Work instruction.
Please copy every line of the data in which the string "with" appears.

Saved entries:
--- --- ---
Definition desc_parts (p : programme) : list string :=
  (if truthy (iframe p) then ["embed=" +:+ default "" (iframe p)] else [])
  ++ match viewers p with
     | Some v => ["viewers=" +:+ str_int v]
     | None => []
     end
  ++ (if truthy (poster p) then ["poster=" +:+ default "" (poster p)] else [])
  ++ (if truthy (m3u8 p) then ["hls=" +:+ default "" (m3u8 p)] else []).

Definition length_minutes (p : programme) : Z :=
  Z.max 0 ((stop p - start p) / 60).

(** The children of one [programme] element, in the order they are
    created. *)
Definition programme_children (p : programme) : list ET.Element :=
  [ET.mkElement "title" [("lang", "en")] (Some (title p)) []]
  ++ (if truthy (tag p)
      then [ET.mkElement "sub-title" [("lang", "en")]
                         (Some (safe_text (fun s => s) (tag p))) []]
      else [])
  ++ (if truthy (category p)
      then [ET.mkElement "category" [("lang", "en")]
                         (Some (safe_text (fun s => s) (category p))) []]
      else [])
  ++ [ET.mkElement "episode-num" [("system", "urn:stream-id")]
                   (Some (safe_text str_scalar (id p))) []]
  ++ [ET.mkElement "length" [("units", "minutes")]
                   (Some (str_int (length_minutes p))) []]
  ++ [ET.mkElement "desc" [("lang", "en")]
                   (Some (String.concat DESC_SEP (desc_parts p))) []]
  ++ (if truthy (poster p)
      then [ET.mkElement "icon" [("src", default "" (poster p))] None []]
      else [])
  ++ (if truthy (m3u8 p)
      then [ET.mkElement "url" [] (Some (default "" (m3u8 p))) []]
      else []).

(** One [programme] element; [None] where [xmltv_time] raises. *)
Definition programme_element (tz : ZoneInfo) (p : programme)
    : option ET.Element :=
  match xmltv_time (start p) tz, xmltv_time (stop p) tz with
  | Some t0, Some t1 =>
      Some (ET.mkElement "programme"
              [("start", t0); ("stop", t1); ("channel", channel p)] None
              (programme_children p))
  | _, _ => None
  end.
--- --- ---
Response box.
  ++ match viewers p with
  match xmltv_time (start p) tz, xmltv_time (stop p) tz with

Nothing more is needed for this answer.